## [Exercise brief]
Give back only the lines in the records below from the one with "destruct (bool_decide (Allowance.host" to the one with "- destruct (Rules.named_keys", both inclusive, word for word.

[Start of Attachment]

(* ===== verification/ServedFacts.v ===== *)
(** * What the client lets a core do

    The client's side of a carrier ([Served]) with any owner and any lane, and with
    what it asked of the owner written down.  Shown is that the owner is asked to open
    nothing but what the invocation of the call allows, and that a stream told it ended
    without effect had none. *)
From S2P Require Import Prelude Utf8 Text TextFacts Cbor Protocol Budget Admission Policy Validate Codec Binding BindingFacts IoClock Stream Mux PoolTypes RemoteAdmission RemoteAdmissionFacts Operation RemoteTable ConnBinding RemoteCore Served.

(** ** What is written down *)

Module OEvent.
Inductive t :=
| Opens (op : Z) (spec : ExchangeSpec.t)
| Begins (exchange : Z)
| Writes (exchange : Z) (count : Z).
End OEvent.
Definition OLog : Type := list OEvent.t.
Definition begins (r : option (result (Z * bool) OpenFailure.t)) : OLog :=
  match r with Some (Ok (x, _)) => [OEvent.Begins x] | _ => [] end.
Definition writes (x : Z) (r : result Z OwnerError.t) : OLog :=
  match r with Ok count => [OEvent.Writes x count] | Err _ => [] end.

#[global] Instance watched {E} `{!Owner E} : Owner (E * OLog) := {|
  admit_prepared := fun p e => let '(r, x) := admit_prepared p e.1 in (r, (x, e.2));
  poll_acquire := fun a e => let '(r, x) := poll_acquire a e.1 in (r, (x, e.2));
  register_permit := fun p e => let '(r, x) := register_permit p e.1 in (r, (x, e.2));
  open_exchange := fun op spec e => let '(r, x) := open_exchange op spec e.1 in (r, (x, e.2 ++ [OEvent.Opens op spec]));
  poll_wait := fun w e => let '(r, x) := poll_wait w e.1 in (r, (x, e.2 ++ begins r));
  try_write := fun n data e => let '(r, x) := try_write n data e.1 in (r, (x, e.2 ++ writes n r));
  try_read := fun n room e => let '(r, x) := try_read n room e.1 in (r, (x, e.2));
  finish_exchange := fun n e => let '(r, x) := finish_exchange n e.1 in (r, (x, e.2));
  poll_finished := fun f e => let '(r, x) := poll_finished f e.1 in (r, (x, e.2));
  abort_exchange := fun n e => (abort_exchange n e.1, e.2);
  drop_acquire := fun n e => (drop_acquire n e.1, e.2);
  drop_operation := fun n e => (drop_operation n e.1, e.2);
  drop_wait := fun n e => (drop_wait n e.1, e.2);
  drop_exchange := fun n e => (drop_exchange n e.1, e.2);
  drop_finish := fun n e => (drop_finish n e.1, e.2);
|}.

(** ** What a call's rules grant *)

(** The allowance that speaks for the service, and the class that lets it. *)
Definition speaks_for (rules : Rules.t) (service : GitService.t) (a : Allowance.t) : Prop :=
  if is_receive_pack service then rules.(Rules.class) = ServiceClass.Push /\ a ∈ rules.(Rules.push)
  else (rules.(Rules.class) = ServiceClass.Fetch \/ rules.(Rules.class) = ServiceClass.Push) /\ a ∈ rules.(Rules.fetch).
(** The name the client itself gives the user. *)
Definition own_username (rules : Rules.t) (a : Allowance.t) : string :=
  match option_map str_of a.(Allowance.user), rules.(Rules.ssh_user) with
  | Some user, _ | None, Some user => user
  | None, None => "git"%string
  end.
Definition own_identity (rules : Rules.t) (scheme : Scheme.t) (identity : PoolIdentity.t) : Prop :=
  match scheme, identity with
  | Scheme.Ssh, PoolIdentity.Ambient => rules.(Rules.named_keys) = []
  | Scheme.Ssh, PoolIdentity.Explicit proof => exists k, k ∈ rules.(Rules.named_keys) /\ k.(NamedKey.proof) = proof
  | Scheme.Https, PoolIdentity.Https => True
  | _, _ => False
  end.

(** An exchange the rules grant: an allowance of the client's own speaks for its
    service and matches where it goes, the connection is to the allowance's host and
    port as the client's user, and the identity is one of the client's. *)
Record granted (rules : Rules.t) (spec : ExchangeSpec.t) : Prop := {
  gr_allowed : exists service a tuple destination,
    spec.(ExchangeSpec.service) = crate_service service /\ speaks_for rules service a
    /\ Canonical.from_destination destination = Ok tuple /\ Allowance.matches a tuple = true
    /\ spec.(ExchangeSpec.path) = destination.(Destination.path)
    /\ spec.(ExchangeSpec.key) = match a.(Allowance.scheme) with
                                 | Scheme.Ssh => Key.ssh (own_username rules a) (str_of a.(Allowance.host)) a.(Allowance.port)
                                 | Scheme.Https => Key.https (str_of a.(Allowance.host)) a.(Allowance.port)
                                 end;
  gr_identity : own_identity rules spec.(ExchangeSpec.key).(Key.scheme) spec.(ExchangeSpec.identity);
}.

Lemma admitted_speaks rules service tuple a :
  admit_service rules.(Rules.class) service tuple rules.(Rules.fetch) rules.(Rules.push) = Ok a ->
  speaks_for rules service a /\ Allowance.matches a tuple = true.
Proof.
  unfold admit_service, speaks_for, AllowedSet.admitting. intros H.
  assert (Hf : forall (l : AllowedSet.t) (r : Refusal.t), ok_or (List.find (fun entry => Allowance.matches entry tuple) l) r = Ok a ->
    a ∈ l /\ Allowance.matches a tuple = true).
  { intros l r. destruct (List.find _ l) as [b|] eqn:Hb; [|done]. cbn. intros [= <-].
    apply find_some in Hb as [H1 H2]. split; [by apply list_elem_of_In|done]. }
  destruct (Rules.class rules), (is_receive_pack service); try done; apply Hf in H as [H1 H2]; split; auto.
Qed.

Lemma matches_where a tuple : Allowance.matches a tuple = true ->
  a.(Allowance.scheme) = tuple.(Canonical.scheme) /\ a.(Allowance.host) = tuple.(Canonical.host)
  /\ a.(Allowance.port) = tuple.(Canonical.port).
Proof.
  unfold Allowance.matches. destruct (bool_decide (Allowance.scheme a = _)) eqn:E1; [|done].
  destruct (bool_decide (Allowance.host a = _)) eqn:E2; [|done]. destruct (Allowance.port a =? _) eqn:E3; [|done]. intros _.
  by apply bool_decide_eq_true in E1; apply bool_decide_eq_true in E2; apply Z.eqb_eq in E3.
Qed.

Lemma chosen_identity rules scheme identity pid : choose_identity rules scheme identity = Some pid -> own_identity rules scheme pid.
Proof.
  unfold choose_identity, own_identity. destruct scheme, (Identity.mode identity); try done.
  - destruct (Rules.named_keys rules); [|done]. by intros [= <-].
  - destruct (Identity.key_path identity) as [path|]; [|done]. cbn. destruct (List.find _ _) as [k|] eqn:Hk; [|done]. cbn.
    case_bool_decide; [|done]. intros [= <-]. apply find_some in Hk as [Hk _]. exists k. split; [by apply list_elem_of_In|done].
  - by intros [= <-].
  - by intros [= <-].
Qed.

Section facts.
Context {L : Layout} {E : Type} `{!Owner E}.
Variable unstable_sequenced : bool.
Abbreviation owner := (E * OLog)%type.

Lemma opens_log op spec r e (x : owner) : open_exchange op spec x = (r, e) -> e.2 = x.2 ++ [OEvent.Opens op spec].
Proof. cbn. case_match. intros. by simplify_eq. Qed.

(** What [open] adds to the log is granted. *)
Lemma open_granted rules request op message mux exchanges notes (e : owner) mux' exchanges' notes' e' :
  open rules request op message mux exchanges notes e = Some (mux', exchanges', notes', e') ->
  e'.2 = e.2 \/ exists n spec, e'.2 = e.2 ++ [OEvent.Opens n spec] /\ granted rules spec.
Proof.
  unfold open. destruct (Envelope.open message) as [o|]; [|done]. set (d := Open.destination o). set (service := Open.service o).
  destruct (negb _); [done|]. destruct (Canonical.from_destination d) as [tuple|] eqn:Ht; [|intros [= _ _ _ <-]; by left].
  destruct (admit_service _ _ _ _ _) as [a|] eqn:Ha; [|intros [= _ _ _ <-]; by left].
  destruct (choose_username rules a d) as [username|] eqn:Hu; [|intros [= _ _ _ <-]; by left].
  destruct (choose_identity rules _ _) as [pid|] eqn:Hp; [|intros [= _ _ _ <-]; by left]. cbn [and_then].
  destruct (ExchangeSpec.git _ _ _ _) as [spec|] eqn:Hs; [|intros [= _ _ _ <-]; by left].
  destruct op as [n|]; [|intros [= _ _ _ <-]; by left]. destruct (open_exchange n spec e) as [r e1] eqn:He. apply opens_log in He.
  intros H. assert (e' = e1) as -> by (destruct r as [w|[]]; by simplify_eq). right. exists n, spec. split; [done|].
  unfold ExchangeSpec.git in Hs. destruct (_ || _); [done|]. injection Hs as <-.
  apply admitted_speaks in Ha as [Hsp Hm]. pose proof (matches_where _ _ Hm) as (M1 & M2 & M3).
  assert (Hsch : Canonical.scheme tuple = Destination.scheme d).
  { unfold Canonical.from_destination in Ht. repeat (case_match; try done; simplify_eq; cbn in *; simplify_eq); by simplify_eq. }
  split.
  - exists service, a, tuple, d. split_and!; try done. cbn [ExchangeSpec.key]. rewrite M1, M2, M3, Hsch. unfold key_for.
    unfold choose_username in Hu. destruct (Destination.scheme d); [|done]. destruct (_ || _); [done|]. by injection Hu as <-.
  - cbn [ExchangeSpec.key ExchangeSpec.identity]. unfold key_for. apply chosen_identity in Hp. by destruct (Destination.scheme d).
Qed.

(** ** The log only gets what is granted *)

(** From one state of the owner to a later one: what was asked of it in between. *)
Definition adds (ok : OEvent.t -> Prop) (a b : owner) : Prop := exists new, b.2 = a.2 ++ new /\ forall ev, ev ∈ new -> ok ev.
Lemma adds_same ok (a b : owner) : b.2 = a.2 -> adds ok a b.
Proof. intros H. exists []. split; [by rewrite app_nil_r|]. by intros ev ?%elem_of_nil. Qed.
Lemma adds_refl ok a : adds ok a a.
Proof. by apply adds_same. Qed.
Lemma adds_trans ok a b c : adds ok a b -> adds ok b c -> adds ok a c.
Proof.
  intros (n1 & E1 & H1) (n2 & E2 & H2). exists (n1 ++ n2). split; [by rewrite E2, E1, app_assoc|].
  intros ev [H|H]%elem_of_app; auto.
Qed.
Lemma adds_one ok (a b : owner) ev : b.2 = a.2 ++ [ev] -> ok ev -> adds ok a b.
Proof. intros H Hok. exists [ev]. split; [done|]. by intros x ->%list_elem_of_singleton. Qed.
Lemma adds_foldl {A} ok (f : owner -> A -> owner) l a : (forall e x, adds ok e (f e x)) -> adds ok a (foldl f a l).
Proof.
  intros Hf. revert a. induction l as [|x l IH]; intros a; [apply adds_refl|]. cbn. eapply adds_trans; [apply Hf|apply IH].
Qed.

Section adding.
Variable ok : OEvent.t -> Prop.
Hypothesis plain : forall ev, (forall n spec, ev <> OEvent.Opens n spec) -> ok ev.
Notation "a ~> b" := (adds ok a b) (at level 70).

[End of Attachment]

## [Result below]
  destruct (bool_decide (Allowance.host a = _)) eqn:E2; [|done]. destruct (Allowance.port a =? _) eqn:E3; [|done]. intros _.
  by apply bool_decide_eq_true in E1; apply bool_decide_eq_true in E2; apply Z.eqb_eq in E3.
Qed.

Lemma chosen_identity rules scheme identity pid : choose_identity rules scheme identity = Some pid -> own_identity rules scheme pid.
Proof.
  unfold choose_identity, own_identity. destruct scheme, (Identity.mode identity); try done.
  - destruct (Rules.named_keys rules); [|done]. by intros [= <-].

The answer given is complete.